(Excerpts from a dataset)
---+---

Lemma dict_set_fresh (V : Type) (acc : dict V) (k : str) (v : V)
    (rest : list str) :
  distinctb (map fst acc ++ k :: rest) = true ->
  dict_set acc k v = acc ++ [(k, v)].
Proof.
  induction acc as [|[k' v'] acc IH]; [reflexivity|].
  cbn [map fst app distinctb dict_set].
  rewrite andb_true_iff, negb_true_iff, existsb_app. cbn [existsb].
  rewrite !orb_false_iff. intros [(_ & Hk & _) Hd].
  rewrite Hk. f_equal. now apply IH.
Qed.

Lemma fold_dict_set_distinct (V : Type) (l acc : dict V) :
  distinctb (map fst (acc ++ l)) = true ->
  fold_left (fun d kv => dict_set d (fst kv) (snd kv)) l acc = acc ++ l.
Proof.
  revert acc; induction l as [|[k v] l IH]; intros acc Hd.
  - now rewrite List.app_nil_r.
  - cbn [fold_left fst snd].
    rewrite map_app in Hd. cbn [map fst] in Hd.
    rewrite (dict_set_fresh V acc k v (map fst l) Hd).
    rewrite IH; rewrite <- app_assoc; [reflexivity|].
    now rewrite map_app.
Qed.

Lemma dict_of_pairs_distinct (V : Type) (d : dict V) :
  distinctb (map fst d) = true -> dict_of_pairs d = d.
Proof. intros H. now apply (fold_dict_set_distinct V d []). Qed.

Lemma norm_well_formed (v : value) : well_formed v = true -> norm v = v.
Proof.
  induction v as [|b|z|f|s|l IH|d IH] using value_induction;
    try reflexivity.
  - cbn [well_formed norm]. intros H. now rewrite norm_str_scalar.
  - cbn [well_formed norm]. intros H. f_equal.
    induction IH as [|x l Hx _ IHl]; [reflexivity|].
    cbn [forallb map] in *. apply andb_true_iff in H as [H1 H2].
    now rewrite Hx, IHl.
  - cbn [well_formed norm]. rewrite andb_true_iff. intros [Hd H]. f_equal.
    replace (map (fun kv : list N * value =>
                    let (k, x) := kv in (norm_str k, norm x)) d) with d.
    + now apply dict_of_pairs_distinct.
    + clear Hd. induction IH as [|[k x] d Hx _ IHd]; [reflexivity|].
      cbn [forallb map snd] in *.
      apply andb_true_iff in H as [H1 H2].
      apply andb_true_iff in H1 as [Hk Hv].
      now rewrite norm_str_scalar, Hx, <- IHd.
Qed.

(** X8. What [run_jamba_query] dumps (line 69) the renderer parses back
    (line 119) unchanged: for every value whose strings hold Unicode scalar
    values, whose mappings have distinct keys, and which stays inside the
    limits of the interpreter (containers nested at most a hundred deep,
    integers of at most 4300 digits), [json.loads] of [json.dumps] of the
    value is the value. *)
Theorem loads_after_dumps (v : value) :
  well_formed v = true ->
  modest_value v = true ->
  loads (dumps v) = Some v.
Proof. intros H _. rewrite loads_dumps. now rewrite norm_well_formed. Qed.

Lemma loads_after_dumps_witness :
  loads (dumps (PyDict demo_response)) = Some (PyDict demo_response).
Proof.
  apply (loads_after_dumps (PyDict demo_response)).
  - reflexivity.
  - vm_compute; reflexivity.
Defined.

(** ** What the block under the button does and does not do *)

Lemma added_page (m : M unit) (w : world) (els : list element) :
  page (snd (m w)) = page w ++ els -> added m w = els.
Proof. intros H. unfold added. rewrite H. apply skipn_length_app. Qed.

Lemma nonempty_selection (button : bool) (selected_plans : list str) :
  button && (0 <? List.length selected_plans)%nat = true <->
  button = true /\ selected_plans <> [].
Proof.
  rewrite andb_true_iff. destruct selected_plans; cbn; intuition congruence.
Qed.

(** X9. When the secrets hold no [AI21_API_KEY] the query stops at the
    look-up of line 44: the exception of that look-up, whichever it is, is
    raised before any prompt is built, no request is sent and no file is
    opened, and the block under the button ends with the same exception
    and the spinner as the only element added. *)
Theorem missing_key_stops_the_query
    (secrets : dict str) (remote : str -> request -> result (dict value))
    (printable : char -> bool) (plans_data : dict str)
    (question : str) (selected_plans : list str) (w : world) :
  dict_get secrets (lit "AI21_API_KEY") = None ->
  selected_plans <> [] ->
  exists e : exn,
    run_jamba_query secrets remote plans_data question selected_plans w =
      (Raise e, w) /\
    compare_plans secrets remote printable plans_data true question
      selected_plans w =
      (Raise e, shown w [spinner (lit "Analyzing plans...")]).
Proof.
  intros Hk Hne. exists (KeyError (PyStr (lit "AI21_API_KEY"))).
  split; [now apply run_jamba_query_no_key|].
  rewrite compare_plans_cases, Hk.
  now rewrite (proj2 (nonempty_selection true selected_plans)).
Qed.

Lemma missing_key_stops_the_query_witness :
  exists e : exn,
    run_jamba_query other_secrets demo_remote demo_plans (lit "Compare.")
      [lit "Plan A"] empty_world = (Raise e, empty_world) /\
    compare_plans other_secrets demo_remote all_printable demo_plans true
      (lit "Compare.") [lit "Plan A"] empty_world =
      (Raise e, shown empty_world [spinner (lit "Analyzing plans...")]).
Proof.
  apply (missing_key_stops_the_query other_secrets demo_remote all_printable
           demo_plans (lit "Compare.") [lit "Plan A"] empty_world).
  - reflexivity.
  - discriminate.
Defined.

(** X10. One press of the button sends one request at most, the request
    for the question and the selection, and opens no file, whatever the
    secrets, the store, the answer of the model and the outcome. *)
Theorem one_request_at_most
    (secrets : dict str) (remote : str -> request -> result (dict value))
    (printable : char -> bool) (plans_data : dict str) (button : bool)
    (question : str) (selected_plans : list str) (w : world) :
  let w' :=
    snd (compare_plans secrets remote printable plans_data button question
           selected_plans w) in
  opened w' = opened w /\
  (sent w' = sent w \/
   sent w' = sent w ++ [request_for plans_data question selected_plans]).
Proof.
  cbv zeta. rewrite compare_plans_cases.
  destruct (button && (0 <? List.length selected_plans)%nat); [|now auto].
  destruct (dict_get secrets (lit "AI21_API_KEY")) as [api_key|];
    [|now auto].
  cbv zeta. destruct (remote api_key _) as [response|e]; [|now auto].
  destruct (extract_message printable _) as [message|e]; [|now auto].
  destruct (escape message); now auto.
Qed.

---+---

- TASK TO CARRY OUT -
Your reply should be one number: how many lines in the entries above contain the word "message".

- SOLUTION TO THIS EXERCISE -
2